■ Task details
Search the records below for the string "cmsElapsed", and report each line that contains it.

Dataset entries:
◇ ◇ ◇ ◇ ◇

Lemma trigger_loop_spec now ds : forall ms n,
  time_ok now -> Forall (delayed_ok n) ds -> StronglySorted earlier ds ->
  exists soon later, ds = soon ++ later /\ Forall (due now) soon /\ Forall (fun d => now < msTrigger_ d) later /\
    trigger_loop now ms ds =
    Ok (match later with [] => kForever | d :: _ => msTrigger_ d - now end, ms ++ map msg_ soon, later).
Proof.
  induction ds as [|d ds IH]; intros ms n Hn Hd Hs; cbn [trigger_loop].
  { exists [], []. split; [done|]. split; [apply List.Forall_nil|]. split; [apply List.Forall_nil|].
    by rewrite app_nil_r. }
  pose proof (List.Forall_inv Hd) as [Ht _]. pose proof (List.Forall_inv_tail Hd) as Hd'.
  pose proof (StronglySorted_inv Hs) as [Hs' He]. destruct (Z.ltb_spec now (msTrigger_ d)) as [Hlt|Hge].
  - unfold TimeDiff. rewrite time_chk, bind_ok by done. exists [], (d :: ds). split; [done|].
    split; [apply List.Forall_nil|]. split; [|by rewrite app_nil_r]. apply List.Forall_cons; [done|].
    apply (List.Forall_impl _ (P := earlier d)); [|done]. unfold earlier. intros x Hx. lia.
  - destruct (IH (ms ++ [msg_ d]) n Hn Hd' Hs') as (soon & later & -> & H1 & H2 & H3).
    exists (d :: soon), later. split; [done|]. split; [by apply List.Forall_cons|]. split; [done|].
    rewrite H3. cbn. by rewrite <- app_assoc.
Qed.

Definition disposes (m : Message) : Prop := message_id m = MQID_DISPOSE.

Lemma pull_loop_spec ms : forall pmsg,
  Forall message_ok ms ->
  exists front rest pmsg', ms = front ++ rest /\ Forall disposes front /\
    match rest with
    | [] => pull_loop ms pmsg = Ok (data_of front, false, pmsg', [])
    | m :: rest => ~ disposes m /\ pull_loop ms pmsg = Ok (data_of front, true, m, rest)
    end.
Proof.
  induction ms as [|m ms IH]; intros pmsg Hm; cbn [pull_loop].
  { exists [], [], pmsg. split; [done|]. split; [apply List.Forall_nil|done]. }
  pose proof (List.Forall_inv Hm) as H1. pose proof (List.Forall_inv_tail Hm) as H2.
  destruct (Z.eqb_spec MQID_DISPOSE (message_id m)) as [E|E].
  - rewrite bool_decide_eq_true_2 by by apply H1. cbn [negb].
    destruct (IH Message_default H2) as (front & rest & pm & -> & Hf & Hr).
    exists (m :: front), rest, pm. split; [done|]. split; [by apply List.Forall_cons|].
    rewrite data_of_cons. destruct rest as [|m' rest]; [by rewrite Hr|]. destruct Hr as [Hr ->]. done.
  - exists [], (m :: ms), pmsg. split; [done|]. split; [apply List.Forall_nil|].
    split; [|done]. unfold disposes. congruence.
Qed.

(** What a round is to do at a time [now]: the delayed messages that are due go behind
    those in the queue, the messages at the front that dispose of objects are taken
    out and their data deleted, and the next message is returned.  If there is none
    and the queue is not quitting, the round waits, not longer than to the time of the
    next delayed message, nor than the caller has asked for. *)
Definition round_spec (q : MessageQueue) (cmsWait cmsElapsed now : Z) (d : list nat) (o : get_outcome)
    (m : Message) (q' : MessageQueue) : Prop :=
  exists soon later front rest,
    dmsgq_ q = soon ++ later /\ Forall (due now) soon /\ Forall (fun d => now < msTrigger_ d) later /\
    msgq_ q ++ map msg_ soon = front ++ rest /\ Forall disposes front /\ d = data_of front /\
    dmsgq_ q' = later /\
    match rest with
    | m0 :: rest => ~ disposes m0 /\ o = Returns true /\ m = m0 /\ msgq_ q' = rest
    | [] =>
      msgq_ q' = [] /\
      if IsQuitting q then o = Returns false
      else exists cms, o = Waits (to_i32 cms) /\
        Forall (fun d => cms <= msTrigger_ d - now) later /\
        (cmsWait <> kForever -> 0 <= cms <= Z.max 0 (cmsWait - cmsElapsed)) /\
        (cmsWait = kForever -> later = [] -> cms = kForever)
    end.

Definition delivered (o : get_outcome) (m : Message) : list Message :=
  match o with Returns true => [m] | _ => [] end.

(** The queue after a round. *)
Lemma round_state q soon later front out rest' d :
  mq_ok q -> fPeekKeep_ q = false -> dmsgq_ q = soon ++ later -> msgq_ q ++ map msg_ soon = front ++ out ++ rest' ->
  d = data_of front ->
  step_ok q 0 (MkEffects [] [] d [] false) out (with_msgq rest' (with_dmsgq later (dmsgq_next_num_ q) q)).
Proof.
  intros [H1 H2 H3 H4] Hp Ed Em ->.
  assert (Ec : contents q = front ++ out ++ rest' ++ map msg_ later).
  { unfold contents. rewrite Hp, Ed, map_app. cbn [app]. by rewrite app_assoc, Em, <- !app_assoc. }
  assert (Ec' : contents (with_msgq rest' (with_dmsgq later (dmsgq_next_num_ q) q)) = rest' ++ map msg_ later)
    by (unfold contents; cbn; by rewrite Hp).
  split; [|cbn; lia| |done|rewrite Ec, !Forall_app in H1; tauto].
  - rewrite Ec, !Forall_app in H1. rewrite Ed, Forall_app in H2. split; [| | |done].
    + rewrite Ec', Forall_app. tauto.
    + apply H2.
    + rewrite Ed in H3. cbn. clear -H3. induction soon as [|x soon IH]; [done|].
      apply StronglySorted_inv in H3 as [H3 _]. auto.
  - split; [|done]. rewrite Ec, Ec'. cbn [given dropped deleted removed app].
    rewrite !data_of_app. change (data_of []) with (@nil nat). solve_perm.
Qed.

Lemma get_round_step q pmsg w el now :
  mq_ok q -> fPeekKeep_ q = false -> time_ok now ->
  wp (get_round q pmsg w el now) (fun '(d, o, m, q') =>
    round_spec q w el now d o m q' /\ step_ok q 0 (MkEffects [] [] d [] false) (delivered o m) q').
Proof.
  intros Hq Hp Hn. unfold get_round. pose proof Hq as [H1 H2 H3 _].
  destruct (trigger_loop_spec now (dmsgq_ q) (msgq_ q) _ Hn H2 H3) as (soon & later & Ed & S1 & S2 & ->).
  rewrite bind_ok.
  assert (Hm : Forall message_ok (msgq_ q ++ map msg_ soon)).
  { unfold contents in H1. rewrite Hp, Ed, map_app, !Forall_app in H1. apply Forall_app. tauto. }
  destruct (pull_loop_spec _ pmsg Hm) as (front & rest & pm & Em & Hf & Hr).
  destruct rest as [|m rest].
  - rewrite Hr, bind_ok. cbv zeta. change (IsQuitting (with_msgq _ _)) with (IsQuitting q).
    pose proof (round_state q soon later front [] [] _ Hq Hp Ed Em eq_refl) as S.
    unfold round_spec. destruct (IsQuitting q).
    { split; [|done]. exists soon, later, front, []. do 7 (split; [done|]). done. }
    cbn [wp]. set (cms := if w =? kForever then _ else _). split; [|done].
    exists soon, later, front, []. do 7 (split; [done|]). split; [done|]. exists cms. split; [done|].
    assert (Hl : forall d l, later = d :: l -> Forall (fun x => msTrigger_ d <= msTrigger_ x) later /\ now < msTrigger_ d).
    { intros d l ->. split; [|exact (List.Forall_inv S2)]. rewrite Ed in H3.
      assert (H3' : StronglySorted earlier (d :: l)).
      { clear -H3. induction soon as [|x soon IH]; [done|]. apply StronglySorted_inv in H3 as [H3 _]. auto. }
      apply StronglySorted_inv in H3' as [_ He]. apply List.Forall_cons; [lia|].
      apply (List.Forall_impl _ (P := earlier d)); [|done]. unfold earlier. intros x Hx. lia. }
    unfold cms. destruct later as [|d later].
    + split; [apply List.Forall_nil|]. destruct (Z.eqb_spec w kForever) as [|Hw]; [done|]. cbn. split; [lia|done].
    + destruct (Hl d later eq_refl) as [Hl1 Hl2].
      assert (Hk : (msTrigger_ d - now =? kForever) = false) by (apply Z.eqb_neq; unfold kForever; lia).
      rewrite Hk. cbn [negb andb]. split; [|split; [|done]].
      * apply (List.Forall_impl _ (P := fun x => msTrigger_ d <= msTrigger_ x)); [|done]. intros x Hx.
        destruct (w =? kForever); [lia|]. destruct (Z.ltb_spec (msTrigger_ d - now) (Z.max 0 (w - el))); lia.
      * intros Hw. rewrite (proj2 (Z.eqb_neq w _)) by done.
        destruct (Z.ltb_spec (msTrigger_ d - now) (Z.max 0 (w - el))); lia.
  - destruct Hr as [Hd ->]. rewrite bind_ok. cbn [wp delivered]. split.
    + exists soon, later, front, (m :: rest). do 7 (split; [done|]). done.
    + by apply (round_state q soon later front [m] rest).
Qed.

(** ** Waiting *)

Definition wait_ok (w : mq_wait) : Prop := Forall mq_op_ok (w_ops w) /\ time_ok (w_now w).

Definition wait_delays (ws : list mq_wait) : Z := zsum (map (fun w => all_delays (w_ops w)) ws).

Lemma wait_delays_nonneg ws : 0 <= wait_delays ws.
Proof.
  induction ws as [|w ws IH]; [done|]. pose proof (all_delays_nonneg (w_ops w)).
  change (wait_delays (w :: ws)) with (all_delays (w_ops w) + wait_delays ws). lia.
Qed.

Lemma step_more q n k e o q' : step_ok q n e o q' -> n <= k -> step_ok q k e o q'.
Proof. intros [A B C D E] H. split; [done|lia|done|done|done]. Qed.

◇ ◇ ◇ ◇ ◇

■ Output for this exercise
Definition round_spec (q : MessageQueue) (cmsWait cmsElapsed now : Z) (d : list nat) (o : get_outcome)
        (cmsWait <> kForever -> 0 <= cms <= Z.max 0 (cmsWait - cmsElapsed)) /\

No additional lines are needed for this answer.